Stored items

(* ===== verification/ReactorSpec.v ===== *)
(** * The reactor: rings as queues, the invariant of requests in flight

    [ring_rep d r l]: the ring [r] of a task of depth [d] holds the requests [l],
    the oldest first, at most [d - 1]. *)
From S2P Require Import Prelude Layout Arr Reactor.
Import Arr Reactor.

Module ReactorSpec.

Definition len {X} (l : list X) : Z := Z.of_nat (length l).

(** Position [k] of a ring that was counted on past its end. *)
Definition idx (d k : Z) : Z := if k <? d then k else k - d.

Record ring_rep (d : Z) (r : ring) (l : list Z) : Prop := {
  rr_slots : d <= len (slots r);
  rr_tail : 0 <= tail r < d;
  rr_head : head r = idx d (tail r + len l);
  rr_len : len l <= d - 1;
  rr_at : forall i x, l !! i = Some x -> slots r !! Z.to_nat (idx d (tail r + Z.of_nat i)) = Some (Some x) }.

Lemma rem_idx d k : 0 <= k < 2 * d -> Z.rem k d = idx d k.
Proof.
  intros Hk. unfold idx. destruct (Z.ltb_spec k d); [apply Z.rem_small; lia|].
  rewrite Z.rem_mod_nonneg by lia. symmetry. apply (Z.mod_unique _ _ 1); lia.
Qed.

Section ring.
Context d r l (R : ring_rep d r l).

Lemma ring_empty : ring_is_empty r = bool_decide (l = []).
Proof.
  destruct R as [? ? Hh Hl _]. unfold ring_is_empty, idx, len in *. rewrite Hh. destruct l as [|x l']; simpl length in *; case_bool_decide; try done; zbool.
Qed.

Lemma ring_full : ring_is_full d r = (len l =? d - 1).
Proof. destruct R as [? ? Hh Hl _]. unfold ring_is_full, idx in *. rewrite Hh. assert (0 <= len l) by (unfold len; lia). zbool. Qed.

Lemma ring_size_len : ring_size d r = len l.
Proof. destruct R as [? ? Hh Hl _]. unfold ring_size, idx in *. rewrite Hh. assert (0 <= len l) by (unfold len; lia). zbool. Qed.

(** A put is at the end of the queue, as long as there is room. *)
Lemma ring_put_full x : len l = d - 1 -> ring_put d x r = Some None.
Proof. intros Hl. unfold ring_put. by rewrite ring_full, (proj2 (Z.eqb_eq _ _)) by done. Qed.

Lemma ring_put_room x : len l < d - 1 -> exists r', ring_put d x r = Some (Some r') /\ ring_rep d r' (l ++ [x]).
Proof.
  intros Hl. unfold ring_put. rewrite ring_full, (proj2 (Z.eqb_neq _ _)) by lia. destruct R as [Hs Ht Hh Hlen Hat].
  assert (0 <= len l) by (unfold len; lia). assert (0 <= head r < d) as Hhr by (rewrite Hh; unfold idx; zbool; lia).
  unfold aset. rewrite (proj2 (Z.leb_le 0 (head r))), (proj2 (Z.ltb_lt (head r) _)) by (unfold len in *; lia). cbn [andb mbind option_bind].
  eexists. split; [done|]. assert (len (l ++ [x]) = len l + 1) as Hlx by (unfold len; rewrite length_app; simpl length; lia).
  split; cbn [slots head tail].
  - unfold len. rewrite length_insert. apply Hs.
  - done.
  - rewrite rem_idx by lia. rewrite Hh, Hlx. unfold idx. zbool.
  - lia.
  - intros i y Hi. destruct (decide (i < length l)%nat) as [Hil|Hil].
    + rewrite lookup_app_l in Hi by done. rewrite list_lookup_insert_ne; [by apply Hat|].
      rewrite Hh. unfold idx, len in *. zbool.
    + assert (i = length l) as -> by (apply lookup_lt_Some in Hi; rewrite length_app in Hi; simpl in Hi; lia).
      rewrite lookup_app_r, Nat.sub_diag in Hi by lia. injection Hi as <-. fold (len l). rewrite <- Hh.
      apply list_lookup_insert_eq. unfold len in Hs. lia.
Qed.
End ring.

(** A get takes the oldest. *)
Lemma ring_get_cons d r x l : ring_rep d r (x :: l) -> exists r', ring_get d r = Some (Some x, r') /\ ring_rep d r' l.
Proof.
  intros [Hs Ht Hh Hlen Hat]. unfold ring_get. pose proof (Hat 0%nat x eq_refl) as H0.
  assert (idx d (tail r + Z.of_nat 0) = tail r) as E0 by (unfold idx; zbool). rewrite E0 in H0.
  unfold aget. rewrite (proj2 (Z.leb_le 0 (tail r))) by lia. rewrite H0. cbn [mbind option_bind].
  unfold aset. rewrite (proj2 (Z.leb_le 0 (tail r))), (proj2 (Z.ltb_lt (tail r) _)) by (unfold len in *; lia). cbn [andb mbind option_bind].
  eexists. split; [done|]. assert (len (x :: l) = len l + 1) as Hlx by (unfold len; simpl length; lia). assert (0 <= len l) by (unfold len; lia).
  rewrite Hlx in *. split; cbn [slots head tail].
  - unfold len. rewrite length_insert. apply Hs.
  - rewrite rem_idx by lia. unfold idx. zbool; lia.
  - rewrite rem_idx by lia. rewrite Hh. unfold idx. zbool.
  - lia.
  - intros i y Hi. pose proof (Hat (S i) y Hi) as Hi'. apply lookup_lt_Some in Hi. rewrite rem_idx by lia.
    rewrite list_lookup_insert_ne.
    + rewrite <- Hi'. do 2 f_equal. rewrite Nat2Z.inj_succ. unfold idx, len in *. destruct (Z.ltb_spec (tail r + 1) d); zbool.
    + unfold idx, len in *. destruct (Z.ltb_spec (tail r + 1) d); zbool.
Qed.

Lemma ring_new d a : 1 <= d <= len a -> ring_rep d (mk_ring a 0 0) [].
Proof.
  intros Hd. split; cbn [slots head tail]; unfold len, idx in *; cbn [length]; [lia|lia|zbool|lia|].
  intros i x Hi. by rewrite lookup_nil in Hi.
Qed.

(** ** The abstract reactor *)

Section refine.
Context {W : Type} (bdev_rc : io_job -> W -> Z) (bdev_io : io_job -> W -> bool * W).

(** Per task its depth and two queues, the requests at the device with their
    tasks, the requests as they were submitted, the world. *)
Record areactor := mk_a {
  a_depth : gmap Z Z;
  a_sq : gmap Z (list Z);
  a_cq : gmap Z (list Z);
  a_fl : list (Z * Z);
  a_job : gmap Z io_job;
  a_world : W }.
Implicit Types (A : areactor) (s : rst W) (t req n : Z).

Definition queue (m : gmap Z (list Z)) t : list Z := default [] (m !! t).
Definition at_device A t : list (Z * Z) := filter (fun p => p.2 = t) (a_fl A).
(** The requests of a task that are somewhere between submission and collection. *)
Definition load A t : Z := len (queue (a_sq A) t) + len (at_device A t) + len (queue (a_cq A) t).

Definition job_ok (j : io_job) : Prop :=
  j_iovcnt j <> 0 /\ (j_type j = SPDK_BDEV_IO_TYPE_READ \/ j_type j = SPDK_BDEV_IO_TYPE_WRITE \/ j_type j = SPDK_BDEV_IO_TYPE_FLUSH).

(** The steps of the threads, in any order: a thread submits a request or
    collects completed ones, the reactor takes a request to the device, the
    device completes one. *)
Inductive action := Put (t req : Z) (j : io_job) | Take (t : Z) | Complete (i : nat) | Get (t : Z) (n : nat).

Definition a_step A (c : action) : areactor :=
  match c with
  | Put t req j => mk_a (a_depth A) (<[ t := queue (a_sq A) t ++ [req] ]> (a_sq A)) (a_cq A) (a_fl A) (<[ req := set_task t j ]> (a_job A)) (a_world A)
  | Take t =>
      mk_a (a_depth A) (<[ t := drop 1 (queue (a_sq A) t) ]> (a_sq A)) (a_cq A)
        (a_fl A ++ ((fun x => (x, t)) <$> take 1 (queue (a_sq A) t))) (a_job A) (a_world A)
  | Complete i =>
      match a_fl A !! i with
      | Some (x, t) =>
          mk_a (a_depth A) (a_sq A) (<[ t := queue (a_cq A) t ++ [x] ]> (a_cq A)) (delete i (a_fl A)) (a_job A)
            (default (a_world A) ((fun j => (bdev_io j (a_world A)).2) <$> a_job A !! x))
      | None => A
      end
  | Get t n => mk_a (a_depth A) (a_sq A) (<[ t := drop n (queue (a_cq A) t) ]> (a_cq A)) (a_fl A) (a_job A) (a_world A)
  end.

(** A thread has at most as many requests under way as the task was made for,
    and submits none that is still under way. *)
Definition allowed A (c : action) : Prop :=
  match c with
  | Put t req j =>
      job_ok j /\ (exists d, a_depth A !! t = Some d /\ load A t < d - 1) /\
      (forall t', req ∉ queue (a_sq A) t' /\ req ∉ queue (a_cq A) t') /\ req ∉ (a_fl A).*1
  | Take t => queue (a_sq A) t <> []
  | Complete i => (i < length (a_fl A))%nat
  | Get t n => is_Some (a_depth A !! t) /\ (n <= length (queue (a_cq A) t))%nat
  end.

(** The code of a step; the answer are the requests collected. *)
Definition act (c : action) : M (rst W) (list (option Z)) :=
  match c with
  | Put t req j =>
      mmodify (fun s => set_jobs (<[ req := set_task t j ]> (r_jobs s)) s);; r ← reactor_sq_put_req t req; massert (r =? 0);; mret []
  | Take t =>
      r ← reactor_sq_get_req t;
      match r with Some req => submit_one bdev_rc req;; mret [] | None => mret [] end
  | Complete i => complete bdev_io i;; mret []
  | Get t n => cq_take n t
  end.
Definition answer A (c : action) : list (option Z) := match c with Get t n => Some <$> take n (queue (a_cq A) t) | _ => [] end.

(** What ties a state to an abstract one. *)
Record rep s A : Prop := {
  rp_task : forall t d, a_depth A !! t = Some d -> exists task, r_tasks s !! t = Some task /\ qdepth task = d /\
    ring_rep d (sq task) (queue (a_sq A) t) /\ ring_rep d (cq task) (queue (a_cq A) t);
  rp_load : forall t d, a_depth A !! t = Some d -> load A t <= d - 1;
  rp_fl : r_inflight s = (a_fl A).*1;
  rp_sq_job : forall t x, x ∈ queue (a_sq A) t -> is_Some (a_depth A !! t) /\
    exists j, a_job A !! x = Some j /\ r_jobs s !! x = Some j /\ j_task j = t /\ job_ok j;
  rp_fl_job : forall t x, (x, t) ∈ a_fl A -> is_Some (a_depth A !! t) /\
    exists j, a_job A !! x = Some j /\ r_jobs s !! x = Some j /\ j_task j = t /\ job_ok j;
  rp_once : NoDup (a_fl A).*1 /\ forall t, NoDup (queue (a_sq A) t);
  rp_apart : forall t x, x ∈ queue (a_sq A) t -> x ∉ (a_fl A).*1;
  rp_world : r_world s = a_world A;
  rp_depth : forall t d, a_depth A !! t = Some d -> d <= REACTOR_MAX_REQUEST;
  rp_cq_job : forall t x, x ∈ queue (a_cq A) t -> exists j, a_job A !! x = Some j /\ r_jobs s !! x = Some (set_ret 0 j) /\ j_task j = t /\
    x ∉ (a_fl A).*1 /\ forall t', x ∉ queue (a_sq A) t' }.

**WORK REQUIRED:**
Scan the lines above for the word "thread" and copy every one where it occurs.

**OUTPUT OF THE EXERCISE:**
(** The steps of the threads, in any order: a thread submits a request or
(** A thread has at most as many requests under way as the task was made for,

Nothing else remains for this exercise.